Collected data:

....

(** The loop of [verifyAuditChain] from index [i] on; [total] is
    [lines.length].  Destructuring [null] throws a TypeError; any other
    value that is not an object has no [hash] property. *)
Fixpoint verify_loop (total : Z) (i : Z) (prevHash : string) (lines : list string)
  : outcome VerifyResult :=
  match lines with
  | [] => Ret {| valid := true; entries := total; brokenAt := None |}
  | line :: rest =>
      match JSON_parse line with
      | None => Ret {| valid := false; entries := i; brokenAt := Some (i + 1) |}
      | Some JNull => Throw "TypeError: Cannot destructure 'entry' as it is null."
      | Some (JObj entry) =>
          let expectedHash := computeHash prevHash (Json.remove "hash" entry) in
          match Json.lookup "hash" entry with
          | Some (JStr hash) =>
              if String.eqb hash expectedHash
              then verify_loop total (i + 1) hash rest
              else Ret {| valid := false; entries := total; brokenAt := Some (i + 1) |}
          | _ => Ret {| valid := false; entries := total; brokenAt := Some (i + 1) |}
          end
      | Some _ => Ret {| valid := false; entries := total; brokenAt := Some (i + 1) |}
      end
  end.

(** [verifyAuditChain] on the content of an existing file. *)
Definition verifyContent (text : string) : outcome VerifyResult :=
  let lines := read_lines text in
  verify_loop (Z.of_nat (length lines)) 0 "" lines.

Definition verifyAuditChain (auditPath : string) (s : State) : outcome VerifyResult :=
  match files s !! auditPath with
  | None => Ret {| valid := true; entries := 0; brokenAt := None |}
  | Some f => verifyContent (content f)
  end.

Definition resetAuditState : M unit := s <- get ;; put (set_audit "" 0 s).

(* ================================================================== *)
(** * validator.ts *)
(* ================================================================== *)

Definition checkAllowlist (input : HookInput) (policy : Policy) : bool :=
  if String.eqb (tool_name input) "Bash"
     && includes (al_commands (allowlist policy)) (input_string input "command")
  then true
  else
    let filePath := input_string input "file_path" in
    if nonempty filePath
       && existsb (fun p => startsWith filePath p) (al_paths (allowlist policy))
    then true
    else if String.eqb (tool_name input) "WebFetch" then
      match URL_hostname (input_string input "url") with
      | Some hostname => includes (al_domains (allowlist policy)) hostname
      | None => false
      end
    else false.

Definition checkScope (input : HookInput) (policy : Policy) (cwd : string)
  : option ValidationResult :=
  let filePath := input_string input "file_path" in
  if negb (nonempty filePath) then None
  else
    let resolved := path_resolve cwd filePath in
    match find (fun denied => startsWith resolved denied) (denied_paths (scope policy)) with
    | Some denied =>
        Some {| allowed := false;
                reason := Some ("Path in denied scope: " +:+ denied);
                severity := Some High;
                pattern := Some denied;
                source := Some SrcScope |}
    | None =>
        if negb (allow_outside_cwd (scope policy)) then
          let expandedAllowed :=
            map (fun p => JsString.replace p "{cwd}" cwd) (allowed_paths (scope policy)) in
          let inAllowed := existsb (fun a => startsWith resolved a) expandedAllowed in
          if negb inAllowed then
            Some {| allowed := false;
                    reason := Some ("Path outside allowed scope: " +:+ resolved);
                    severity := Some High;
                    pattern := Some cwd;
                    source := Some SrcScope |}
          else None
        else None
    end.

Definition allow (src : option Source) : ValidationResult :=
  {| allowed := true; reason := None; severity := None; pattern := None; source := src |}.
(** The lengths that go into [recipientCount] are there exactly when no
    sub-message lacks its [recipients]; the flattened list then has no
    absent item. *)
Lemma recipientLengths_present (messages : list SendSMSInputDTO) :
  recipientLengths messages <> None
  <-> forallb (fun m => match dto_recipients m with
                        | Absent => false
                        | _ => true
                        end) messages = true.
Proof.
  induction messages as [|m rest IH]; cbn [recipientLengths forallb].
  - split; [reflexivity | discriminate].
  - destruct (dto_recipients m); cbn [lengthOf andb];
      try (split; [intros H; now elim H | discriminate]);
      destruct (recipientLengths rest);
      rewrite <- IH; split; congruence.
Qed.

Section BulkSend.

Variable E : Env.

(** C6. On an enabled device, a bulk request whose recipients number
    more than 50 in total gets exactly one thing done: the billing
    service is asked, with that total.  If it refuses, its error is the
    result; if it agrees, the result is the recipient-limit error.  No
    batch record and no unit is created either way. *)
Theorem sendBulkSMS_recipient_limit (deviceId : string)
        (body : SendBulkSMSInputDTO) (w : World) (device : Device)
        (msgs : list SendSMSInputDTO) :
  List.find (fun d => dev_id d =? deviceId) (devices w) = Some device ->
  enabled device = true ->
  messages body = Some msgs ->
  50 < List.length (flatRecipients msgs) ->
  calls (snd (sendBulkSMS E deviceId body w))
  = (calls w
       ++ [CanPerformAction
             (dev_user device) bulk_send_sms
             (List.length (flatRecipients msgs))
             (canPerformAction E (dev_user device) bulk_send_sms
                (List.length (flatRecipients msgs)))])%list
  /\ smsBatchCollection (snd (sendBulkSMS E deviceId body w))
     = smsBatchCollection w
  /\ smsCollection (snd (sendBulkSMS E deviceId body w)) = smsCollection w
  /\ (forall c,
        canPerformAction E (dev_user device) bulk_send_sms
                         (List.length (flatRecipients msgs)) = Some c ->
        fst (sendBulkSMS E deviceId body w) = Throw (Thrown c))
  /\ (canPerformAction E (dev_user device) bulk_send_sms
                       (List.length (flatRecipients msgs)) = None ->
      fst (sendBulkSMS E deviceId body w) = Throw tooManyRecipients).
Proof.
  intros Hfind Hon Hmsgs Hmany.
  unfold sendBulkSMS. run_ops. rewrite Hfind, Hon, Hmsgs. cbn [negb].
  destruct (canPerformAction E (dev_user device) bulk_send_sms _) as [c|].
  - cbn [fst snd]. repeat split; intros; try discriminate. congruence.
  - assert (Hlen : (List.length msgs =? 0)%nat = false).
    { apply Nat.eqb_neq. intros Hz. apply length_zero_iff_nil in Hz.
      subst msgs. simpl in Hmany. lia. }
    assert (Htot : (List.length (flatRecipients msgs) =? 0)%nat = false)
      by (apply Nat.eqb_neq; lia).
    assert (Hcap : (50 <? List.length (flatRecipients msgs))%nat = true)
      by (apply Nat.ltb_lt; exact Hmany).
    rewrite Hlen, Htot, Hcap. cbn [orb fst snd].
    repeat split; intros; discriminate.
Qed.

(** What a bulk send that returns has returned: the responses it
    obtained from the transport, in order, their success and failure
    counts summed, and the success flag set exactly when the summed
    success count is positive.  One counter increment was started for
    each response obtained. *)
Lemma sendBulkSMS_returns (deviceId : string) (body : SendBulkSMSInputDTO)
      (w w' : World) (response : BulkResponse) (new : list Call) :
  sendBulkSMS E deviceId body w = (Ok response, w') ->
  calls w' = (calls w ++ new)%list ->
  fcmResponses response = obtained new
  /\ bulk_successCount response
     = sumZ (List.map successCount (obtained new))
  /\ bulk_failureCount response
     = sumZ (List.map failureCount (obtained new))
  /\ (bulk_success response = true <-> (0 < bulk_successCount response)%Z)
  /\ detached w'
     = (detached w ++ incrementsFor deviceId (obtained new))%list.
Proof.
  intros H Hnew. unfold sendBulkSMS in H. run_ops. run_cases H;
    try discriminate.
  inv H.
  match goal with
  | H : dispatchEach _ _ _ _ _ _ _ = _ |- _ =>
      apply dispatchEach_run in H;
      destruct H as (_ & _ & _ & new' & Hcalls & Hres)
  end.
  frame. rewrite Hcalls, <- !app_assoc in Hnew.
  apply app_inv_head in Hnew. subst new.
  destruct Hres as [(Hok & Hdet)|(c & doc & before & Hthrow & _)];
    [|discriminate].
  inv Hok. rewrite !obtained_app. cbn [obtained List.flat_map app].
  cbn [fcmResponses bulk_successCount bulk_failureCount bulk_success].
  rewrite sumSuccess_sumZ, sumFailure_sumZ.
  repeat split; try assumption; apply Z.ltb_lt.
Qed.

(** Every way a bulk send can throw.  What a collaborator raised comes
    from the billing service or from one of the two collections, never
    from the transport. *)
Lemma sendBulkSMS_throws (deviceId : string) (body : SendBulkSMSInputDTO)
      (w w' : World) (e : Exn) :
  sendBulkSMS E deviceId body w = (Throw e, w') ->
  e = deviceNotEnabled
      /\ (forall d,
            List.find (fun d => dev_id d =? deviceId) (devices w) = Some d ->
            enabled d = false)
  \/ exists d,
      List.find (fun d => dev_id d =? deviceId) (devices w) = Some d
      /\ enabled d = true
      /\ ((e = TypeError /\ messages body = None)
          \/ exists msgs,
              messages body = Some msgs
              /\ ((exists c,
                      e = Thrown c
                      /\ canPerformAction
                           E (dev_user d) bulk_send_sms
                           (List.length (flatRecipients msgs)) = Some c)
                  \/ (canPerformAction
                        E (dev_user d) bulk_send_sms
                        (List.length (flatRecipients msgs)) = None
                      /\ ((e = invalidMessageList
                           /\ (msgs = [] \/ flatRecipients msgs = []))
                          \/ (e = tooManyRecipients
                              /\ 50 < List.length (flatRecipients msgs))
                          \/ (msgs <> []
                              /\ 0 < List.length (flatRecipients msgs) <= 50
                              /\ ((e = TypeError
                                   /\ recipientLengths msgs = None)
                                  \/ (exists c doc,
                                         e = Thrown c
                                         /\ smsBatchCreateError E doc
                                            = Some c)
                                  \/ (exists c doc,
                                         e = Thrown c
                                         /\ smsCreateError E doc
                                            = Some c))))))).
Proof.
  intros H. unfold sendBulkSMS in H. run_ops. run_cases H;
    try discriminate.
  all: inv H.
  all: try match goal with
         | H : dispatchEach _ _ _ _ _ _ _ = _ |- _ =>
             apply dispatchEach_run in H;
             destruct H as (_ & _ & _ & new' & Hcalls & Hres);
             destruct Hres
               as [(Hok & _)|(c & doc & before & Hthrow & Hdoc & _)];
             [discriminate | inv Hthrow]
         end.
  all: try (left; split; [reflexivity|];
            intros d0 Hd0; try discriminate;
            assert (d0 = d) by congruence; subst d0;
            now apply negb_true_iff).
  all: right; exists d; split; [reflexivity|];
    (split; [now apply negb_false_iff|]).
  all: try (left; split; reflexivity).
  all: right; eexists; split; [reflexivity|].
  all: try (left; eexists; split; [reflexivity|assumption]).
  all: right; split; [assumption|].
  all: repeat match goal with
         | H : (_ || _)%bool = false |- _ =>
             apply orb_false_elim in H; destruct H
         | H : (_ || _)%bool = true |- _ => apply orb_true_iff in H
         | H : (_ =? _)%nat = false |- _ => apply Nat.eqb_neq in H
         | H : (_ =? _)%nat = true |- _ => apply Nat.eqb_eq in H
         | H : (_ <? _)%nat = true |- _ => apply Nat.ltb_lt in H
         | H : (_ <? _)%nat = false |- _ => apply Nat.ltb_ge in H
         end.
  - left. split; [reflexivity|].
    match goal with
    | H : _ \/ _ |- _ =>
        destruct H as [H|H]; apply Nat.eqb_eq in H;
        apply length_zero_iff_nil in H; auto
    end.
  - right; left. split; [reflexivity | assumption].
  - right; right.
    split; [intros ->; simpl in *; congruence|]. split; [lia|].
    right; left. eauto.
  - right; right.
    split; [intros ->; simpl in *; congruence|]. split; [lia|].
    right; right. eauto.
  - right; right.
    split; [intros ->; simpl in *; congruence|]. split; [lia|].
    left. split; [reflexivity | assumption].
Qed.

Lemma sendBulkSMS_device_check (deviceId : string)
      (body : SendBulkSMSInputDTO) (w : World) :
  fst (sendBulkSMS E deviceId body w) = Throw deviceNotEnabled
  <-> (forall d,
         List.find (fun d => dev_id d =? deviceId) (devices w) = Some d ->
         enabled d = false).
Proof.
  split.
  - destruct (sendBulkSMS E deviceId body w) as [[response|e] w'] eqn:Hrun;
      cbn [fst]; intros Heq; [discriminate|]. inv Heq.
    apply sendBulkSMS_throws in Hrun.
    destruct Hrun as [(_ & Hoff)|(d & _ & _ & Hother)]; [exact Hoff|].
    destruct Hother as [(He & _)|(msgs & _ & [(c & He & _)|(_ & Hother)])];
      try discriminate.
    destruct Hother as [(He & _)|[(He & _)|(_ & _ & Hother)]];
      try discriminate.
    destruct Hother as [(He & _)|[(c & doc & He & _)|(c & doc & He & _)]];
      discriminate.
  - intros Hoff. unfold sendBulkSMS. run_ops.
    destruct (List.find _ (devices w)) as [d|]; [|reflexivity].
    rewrite (Hoff d eq_refl). reflexivity.
Qed.

(** A bulk send past its checks goes through when every sub-message has
    a [recipients] value and the two collections accept every insert,
    whatever the transport does. *)
Lemma sendBulkSMS_goes_through (deviceId : string)
      (body : SendBulkSMSInputDTO) (w : World) (device : Device)
      (msgs : list SendSMSInputDTO) :
  List.find (fun d => dev_id d =? deviceId) (devices w) = Some device ->
  enabled device = true ->
  messages body = Some msgs ->
  canPerformAction E (dev_user device) bulk_send_sms
                   (List.length (flatRecipients msgs)) = None ->
  0 < List.length (flatRecipients msgs) <= 50 ->
  recipientLengths msgs <> None ->
  (forall doc, smsBatchCreateError E doc = None) ->
  (forall doc, smsCreateError E doc = None) ->
  exists response w',
    sendBulkSMS E deviceId body w = (Ok response, w').
Proof.
  intros Hfind Hon Hmsgs Hquota Htotal Hlens Hbatch Hsms.
  destruct (sendBulkSMS E deviceId body w) as [[response|e] w'] eqn:Hrun;
    [now exists response, w'|].
  exfalso. apply sendBulkSMS_throws in Hrun.
  destruct Hrun as [(_ & Hoff)|(d & Hd & _ & Hother)].
  - specialize (Hoff _ Hfind). congruence.
  - assert (d = device) by congruence. subst d.
    destruct Hother as [(_ & Hnone)|(msgs' & Hm & Hother)]; [congruence|].
    assert (msgs' = msgs) by congruence. subst msgs'.
    destruct Hother as [(c & _ & Hc)|(_ & Hother)]; [congruence|].
    destruct Hother as [(_ & [->|Hnil])|[(_ & Hmany)|(_ & _ & Hother)]].
    + simpl in Htotal. lia.
    + rewrite Hnil in Htotal. simpl in Htotal. lia.
    + lia.
    + destruct Hother
        as [(_ & Hnone)|[(c & doc & _ & Hc)|(c & doc & _ & Hc)]].
      * contradiction.
      * rewrite Hbatch in Hc. discriminate.
      * rewrite Hsms in Hc. discriminate.
Qed.

End BulkSend.

Lemma sendBulkSMS_recipient_limit_witness :
  let run := sendBulkSMS Sample.happy "d1" Sample.fiftyOne Sample.world in
  fst run = Throw tooManyRecipients
  /\ calls (snd run) = [CanPerformAction "u1" bulk_send_sms 51 None]
  /\ smsBatchCollection (snd run) = [].
Proof.
  cbv zeta.
  destruct (sendBulkSMS_recipient_limit
              Sample.happy "d1" Sample.fiftyOne Sample.world Sample.phone
              (List.repeat Sample.toOne 51) eq_refl eq_refl eq_refl)
    as (Hcalls & Hbatch & _ & _ & Hr).
  - vm_compute. lia.
  - split; [apply Hr; reflexivity|]. split; [exact Hcalls | exact Hbatch].
Defined.

(** C7, at a bulk request one of whose sub-messages names no recipients.
    The request is past the device, quota, message-list and limit checks
    (billing was asked about 2 recipients and agreed), the loop would
    pass that sub-message over, and yet the call throws: reading
    [length] of the absent [recipients] for the batch record's
    recipientCount raises a TypeError.  With an empty list in place of
    the absent one the same request goes through, and so it does without
    that sub-message. *)
Theorem sendBulkSMS_absent_recipients :
  let body := Sample.bulkOf [Sample.noRecipients; Sample.toOne] in
  let run := sendBulkSMS Sample.happy "d1" body Sample.world in
  skipped Sample.noRecipients = true
  /\ calls (snd run) = [CanPerformAction "u1" bulk_send_sms 2 None]
  /\ fst run = Throw TypeError
  /\ smsBatchCollection (snd run) = []
  /\ smsCollection (snd run) = []
  /\ skipped Sample.helloToNobody = true
  /\ (exists response,
         fst (sendBulkSMS Sample.happy "d1"
                (Sample.bulkOf [Sample.helloToNobody; Sample.toOne])
                Sample.world)
         = Ok response
         /\ bulk_success response = true
         /\ bulk_successCount response = 1%Z
         /\ bulk_failureCount response = 0%Z)
  /\ fst (sendBulkSMS Sample.happy "d1"
            (Sample.bulkOf [Sample.helloToNobody; Sample.toOne])
            Sample.world)
     = fst (sendBulkSMS Sample.happy "d1" (Sample.bulkOf [Sample.toOne])
              Sample.world).
Proof.
  cbv zeta. repeat split.
  eexists. repeat split.
Qed.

....

▶ **EXERCISE INSTRUCTIONS**:
Whenever the string "congruence" occurs in a line of the entries above, copy that line.

▶ **THE ANSWER**:
      rewrite <- IH; split; congruence.
  - cbn [fst snd]. repeat split; intros; try discriminate. congruence.
            assert (d0 = d) by congruence; subst d0;
    split; [intros ->; simpl in *; congruence|]. split; [lia|].
    split; [intros ->; simpl in *; congruence|]. split; [lia|].
    split; [intros ->; simpl in *; congruence|]. split; [lia|].
  - specialize (Hoff _ Hfind). congruence.
  - assert (d = device) by congruence. subst d.
    destruct Hother as [(_ & Hnone)|(msgs' & Hm & Hother)]; [congruence|].
    assert (msgs' = msgs) by congruence. subst msgs'.
    destruct Hother as [(c & _ & Hc)|(_ & Hother)]; [congruence|].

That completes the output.